More from the report:

On the Russian side, NATO intelligence services are tracking a concept in which clouds of small pellets would be released into the constellation’s orbit to shred the satellites’ solar panels — while also endangering every other satellite in their path, Chinese ones included. A more precise Russian device, dubbed “Volna Kupol Garant,” can reportedly jam Starlink receivers on the ground within a radius of about 16 kilometers.

They mention the recent news that China has developed a microwave-style anti-satellite weapon that can instantly fry any satellite in low earth orbit, or even beyond, and at any “extremely low cost”

The weapons secret is an unprecedented 100 gigawatts of power, that can fry virtually any satellite in space above it.
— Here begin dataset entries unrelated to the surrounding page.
Lemma algorithm_R_members (P : A → Prop) K recs : ∀ seen smp g,
  Forall P smp → Forall P recs → Forall P (algorithm_R K seen recs (smp, g)).1.
Proof.
  induction recs as [|rec recs IH]; intros seen smp g Hs Hr; cbn [algorithm_R]; [done|].
  apply Forall_cons in Hr as [Hrec Hr].
  unfold algorithm_R_step. cbn [fst snd].
  destruct (seen + 1 <=? K).
  - apply IH; [|done]. apply Forall_app. split; [done | by constructor].
  - destruct (randint 1 (seen + 1) g) as [j g'].
    destruct (j <=? K); apply IH; try done. by apply Forall_insert.
Qed.

Lemma algorithm_R_few K recs : ∀ seen smp g,
  seen + Py.len recs ≤ K →
  algorithm_R K seen recs (smp, g) = (smp ++ recs, g).
Proof.
  unfold Py.len.
  induction recs as [|rec recs IH]; intros seen smp g Hk; cbn [algorithm_R].
  - by rewrite app_nil_r.
  - unfold algorithm_R_step. cbn [fst snd length] in *.
    destruct (Z.leb_spec (seen + 1) K); [|lia].
    rewrite IH by lia. by rewrite <- app_assoc.
Qed.

Lemma algorithm_R_fmap {B} (f : A → B) K recs : ∀ seen smp g,
  algorithm_R K seen (f <$> recs) (f <$> smp, g) =
    (f <$> (algorithm_R K seen recs (smp, g)).1, (algorithm_R K seen recs (smp, g)).2).
Proof.
  induction recs as [|rec recs IH]; intros seen smp g; cbn [algorithm_R fmap list_fmap].
  - done.
  - unfold algorithm_R_step. cbn [fst snd].
    destruct (seen + 1 <=? K).
    + rewrite <- IH. by rewrite fmap_app.
    + destruct (randint 1 (seen + 1) g) as [j g'].
      destruct (j <=? K); rewrite <- IH; [|done]. by rewrite list_fmap_insert.
Qed.
End AlgorithmR.

(** The lines with a level are the qualifying records without their
    level. *)
Lemma qualifying_fst items :
  fst <$> qualifying items =
    filter (fun item : Fs.path * text => has_level item.2 = true) items.
Proof.
  induction items as [|[path line] items IH]; [done|].
  rewrite qualifying_cons, filter_cons. cbn [fst snd].
  destruct (search LEVEL_RE line) as [m|] eqn:E.
  - rewrite decide_True by (unfold has_level; by rewrite E).
    cbn [fmap list_fmap]. by rewrite <- IH.
  - rewrite decide_False by (unfold has_level; by rewrite E). done.
Qed.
For reference, New York City runs on about 5-6 gigawatts of power per day. 

China’s high-power microwave (HPM) weapons can deliver an output of up to 100 gigawatts (GW), according to defence scientists – a milestone that could transform the future of warfare and stimulate advancements in civilian research and industry.
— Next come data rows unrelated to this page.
(** * The capture-buffer-flush pipeline of the board-writing screen monitor

    A shallow embedding of [modules/buffer.py] (class [BufferManager]),
    [modules/screenshot.py] (class [ScreenshotManager]) and the capture loop
    of [main.py] (class [MonitorThread]), with the properties the
    specification states about them; and of what surrounds them:
    [modules/logger.py] (class [LogManager]), the list values of
    [modules/config.py], the process history and the save-time list of
    [modules/gui.py], and the handlers of [SmartBoardApp] in [main.py] that
    read the process names, count the captures and choose the next save
    time.

    Conventions.  Python integers are [Z], byte strings are [list byte],
    text is [string], the [set] of seen hashes is a [gset string], the
    [queue.Queue] is its [maxsize] with the list of queued items, oldest
    first.  What the operating system, Qt and the clock answer during one
    call is an explicit environment record; what a call does to the outside
    (locking, logging, signals, directory creation, file writes) is the list
    of events it returns. *)

From Stdlib Require Import ZArith List Lia Bool Ascii String.
From stdpp Require Import base gmap sets list strings sorting.
From Stdlib.Strings Require Byte.
From Stdlib Require QArith.

Import ListNotations.
Local Open Scope string_scope.
Local Open Scope list_scope.
Local Open Scope Z_scope.

(** ** hashlib.md5

    [calculate_image_hash] calls [hashlib.md5(image_data).hexdigest()];
    this is the RFC 1321 function, on bytes given as numbers in 0..255. *)

Module Md5.

Definition wrap32 (x : Z) : Z := x mod 2 ^ 32.

Definition rotl32 (x c : Z) : Z :=
  wrap32 (Z.lor (Z.shiftl x c) (Z.shiftr x (32 - c))).

Definition not32 (x : Z) : Z := Z.lxor x 0xffffffff.

Definition shifts : list Z :=
  [7; 12; 17; 22; 7; 12; 17; 22; 7; 12; 17; 22; 7; 12; 17; 22;
   5; 9; 14; 20; 5; 9; 14; 20; 5; 9; 14; 20; 5; 9; 14; 20;
   4; 11; 16; 23; 4; 11; 16; 23; 4; 11; 16; 23; 4; 11; 16; 23;
   6; 10; 15; 21; 6; 10; 15; 21; 6; 10; 15; 21; 6; 10; 15; 21].

Definition sines : list Z :=
  [0xd76aa478; 0xe8c7b756; 0x242070db; 0xc1bdceee;
   0xf57c0faf; 0x4787c62a; 0xa8304613; 0xfd469501;
   0x698098d8; 0x8b44f7af; 0xffff5bb1; 0x895cd7be;
   0x6b901122; 0xfd987193; 0xa679438e; 0x49b40821;
   0xf61e2562; 0xc040b340; 0x265e5a51; 0xe9b6c7aa;
   0xd62f105d; 0x02441453; 0xd8a1e681; 0xe7d3fbc8;
   0x21e1cde6; 0xc33707d6; 0xf4d50d87; 0x455a14ed;
   0xa9e3e905; 0xfcefa3f8; 0x676f02d9; 0x8d2a4c8a;
   0xfffa3942; 0x8771f681; 0x6d9d6122; 0xfde5380c;
   0xa4beea44; 0x4bdecfa9; 0xf6bb4b60; 0xbebfbc70;
   0x289b7ec6; 0xeaa127fa; 0xd4ef3085; 0x04881d05;
   0xd9d4d039; 0xe6db99e5; 0x1fa27cf8; 0xc4ac5665;
   0xf4292244; 0x432aff97; 0xab9423a7; 0xfc93a039;
   0x655b59c3; 0x8f0ccc92; 0xffeff47d; 0x85845dd1;
   0x6fa87e4f; 0xfe2ce6e0; 0xa3014314; 0x4e0811a1;
   0xf7537e82; 0xbd3af235; 0x2ad7d2bb; 0xeb86d391].

Definition nthZ (l : list Z) (i : Z) : Z := nth (Z.to_nat i) l 0.

(** Little-endian bytes of a number, and back. *)
Fixpoint le_bytes (n : nat) (x : Z) : list Z :=
  match n with
  | O => []
  | S n' => (x mod 256) :: le_bytes n' (x / 256)
  end.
If deployed for anti-satellite purposes, these ultra-high-power microwave weapons could threaten expensive low Earth orbit satellite networks such as Starlink at an extremely low cost, particularly when such satellites take part in military activities.

It is generally acknowledged that high-power microwave pulses reaching 1 gigawatt (GW) can cause severe interference or even hardware damage to low Earth orbit satellites.

Getting back to the Insider report, it goes on to state that Russia and China signed secret agreements to further develop new air defense systems, specifically targeting American hypersonic future weapons, as well as co-development of aviation, where they even noted that it was the Chinese seeking the Russians’ help: 

They frame the relationship being not as one-sided as the West commonly presents it. The Chinese have most of the evident advantages, except for one big one: Russia’s war experience. 

For all its technological advancement and resource dominance, China has not fought a real conflict in a very long time, which gives it heavy incentive to rely on Russia. Contrary to popular opinion, it’s an even relationship where both sides receive something invaluable that they cannot obtain alone. For China, which views its coming confrontation with the US as existential, it is absolutely critical to gain as much knowledge from Russia’s real war experience as possible, as well as use Ukraine as a testing ground for its own own emergent technologies.

If anything is to be taken away from this, it is that China is not as passive an observer as most assumed; it is learning and taking major—albeit quiet—action to prepare for the worst to come.